##### Material for this task #####

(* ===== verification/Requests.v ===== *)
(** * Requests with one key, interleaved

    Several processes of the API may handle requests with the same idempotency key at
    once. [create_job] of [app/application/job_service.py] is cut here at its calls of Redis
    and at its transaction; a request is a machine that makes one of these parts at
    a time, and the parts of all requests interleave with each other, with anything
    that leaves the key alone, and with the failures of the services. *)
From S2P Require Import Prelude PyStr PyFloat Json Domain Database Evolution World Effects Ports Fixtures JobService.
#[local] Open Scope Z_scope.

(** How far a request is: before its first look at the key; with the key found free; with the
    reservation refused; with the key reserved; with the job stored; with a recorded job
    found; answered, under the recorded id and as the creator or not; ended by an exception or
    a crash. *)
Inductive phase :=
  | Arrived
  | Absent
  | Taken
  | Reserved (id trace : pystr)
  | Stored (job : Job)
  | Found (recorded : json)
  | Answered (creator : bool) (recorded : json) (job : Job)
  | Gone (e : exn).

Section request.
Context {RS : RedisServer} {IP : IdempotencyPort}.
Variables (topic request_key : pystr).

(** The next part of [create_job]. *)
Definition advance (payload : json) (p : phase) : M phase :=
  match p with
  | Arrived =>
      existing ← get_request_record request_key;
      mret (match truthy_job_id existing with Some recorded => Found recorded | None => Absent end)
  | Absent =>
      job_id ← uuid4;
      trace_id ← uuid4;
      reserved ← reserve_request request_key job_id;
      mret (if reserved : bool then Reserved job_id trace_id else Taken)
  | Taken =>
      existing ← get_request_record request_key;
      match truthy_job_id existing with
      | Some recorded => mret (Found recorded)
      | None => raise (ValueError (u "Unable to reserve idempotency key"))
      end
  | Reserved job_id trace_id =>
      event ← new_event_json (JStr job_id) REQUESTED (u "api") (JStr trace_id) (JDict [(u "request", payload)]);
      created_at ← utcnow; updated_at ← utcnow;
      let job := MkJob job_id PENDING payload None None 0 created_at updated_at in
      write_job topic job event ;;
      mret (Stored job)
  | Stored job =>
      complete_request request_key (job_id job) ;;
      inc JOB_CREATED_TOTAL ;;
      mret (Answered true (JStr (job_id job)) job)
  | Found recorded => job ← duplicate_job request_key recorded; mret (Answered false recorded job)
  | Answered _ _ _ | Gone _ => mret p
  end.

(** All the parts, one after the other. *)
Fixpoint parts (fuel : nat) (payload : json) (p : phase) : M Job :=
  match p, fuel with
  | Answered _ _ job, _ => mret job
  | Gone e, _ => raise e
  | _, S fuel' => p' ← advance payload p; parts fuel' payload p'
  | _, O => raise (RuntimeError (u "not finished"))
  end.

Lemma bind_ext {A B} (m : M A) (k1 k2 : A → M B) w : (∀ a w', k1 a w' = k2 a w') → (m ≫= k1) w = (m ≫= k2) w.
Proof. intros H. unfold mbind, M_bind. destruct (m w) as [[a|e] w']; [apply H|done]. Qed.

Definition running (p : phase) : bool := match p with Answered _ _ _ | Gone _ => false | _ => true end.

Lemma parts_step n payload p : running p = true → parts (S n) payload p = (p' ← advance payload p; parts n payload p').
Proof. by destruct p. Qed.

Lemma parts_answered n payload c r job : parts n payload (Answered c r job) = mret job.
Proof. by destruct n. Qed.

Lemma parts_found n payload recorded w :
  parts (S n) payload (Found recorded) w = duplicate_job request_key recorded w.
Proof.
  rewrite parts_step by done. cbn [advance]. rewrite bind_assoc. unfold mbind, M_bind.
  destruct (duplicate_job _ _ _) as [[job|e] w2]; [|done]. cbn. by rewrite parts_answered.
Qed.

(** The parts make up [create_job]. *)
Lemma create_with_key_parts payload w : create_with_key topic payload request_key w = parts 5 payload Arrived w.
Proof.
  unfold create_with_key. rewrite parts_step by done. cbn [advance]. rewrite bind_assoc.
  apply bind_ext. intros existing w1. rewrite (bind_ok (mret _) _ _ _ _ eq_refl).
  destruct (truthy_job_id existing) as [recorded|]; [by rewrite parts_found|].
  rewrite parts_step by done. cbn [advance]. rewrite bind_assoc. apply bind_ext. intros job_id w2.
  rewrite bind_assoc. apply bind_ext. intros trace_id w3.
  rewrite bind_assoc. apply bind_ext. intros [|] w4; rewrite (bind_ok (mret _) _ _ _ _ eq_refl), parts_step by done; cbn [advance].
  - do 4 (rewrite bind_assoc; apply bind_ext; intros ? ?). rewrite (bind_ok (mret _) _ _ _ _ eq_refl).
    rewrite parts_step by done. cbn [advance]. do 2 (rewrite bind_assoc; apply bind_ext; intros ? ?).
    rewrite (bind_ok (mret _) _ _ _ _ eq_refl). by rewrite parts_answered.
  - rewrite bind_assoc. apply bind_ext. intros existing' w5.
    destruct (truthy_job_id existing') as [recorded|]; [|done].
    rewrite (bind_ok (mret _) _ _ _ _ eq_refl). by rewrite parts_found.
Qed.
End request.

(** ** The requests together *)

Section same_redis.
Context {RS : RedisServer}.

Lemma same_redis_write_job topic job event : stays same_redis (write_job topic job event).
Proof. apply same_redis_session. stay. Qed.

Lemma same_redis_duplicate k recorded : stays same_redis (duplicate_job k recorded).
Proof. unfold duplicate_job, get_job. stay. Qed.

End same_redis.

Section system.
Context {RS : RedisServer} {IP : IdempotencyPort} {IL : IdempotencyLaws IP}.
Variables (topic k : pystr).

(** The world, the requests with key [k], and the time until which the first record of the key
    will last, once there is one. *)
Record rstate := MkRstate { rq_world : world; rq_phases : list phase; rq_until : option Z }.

#####

Exercise aim>
Count every line of the data above where "creator" appears, and give the total only.

Result below>
2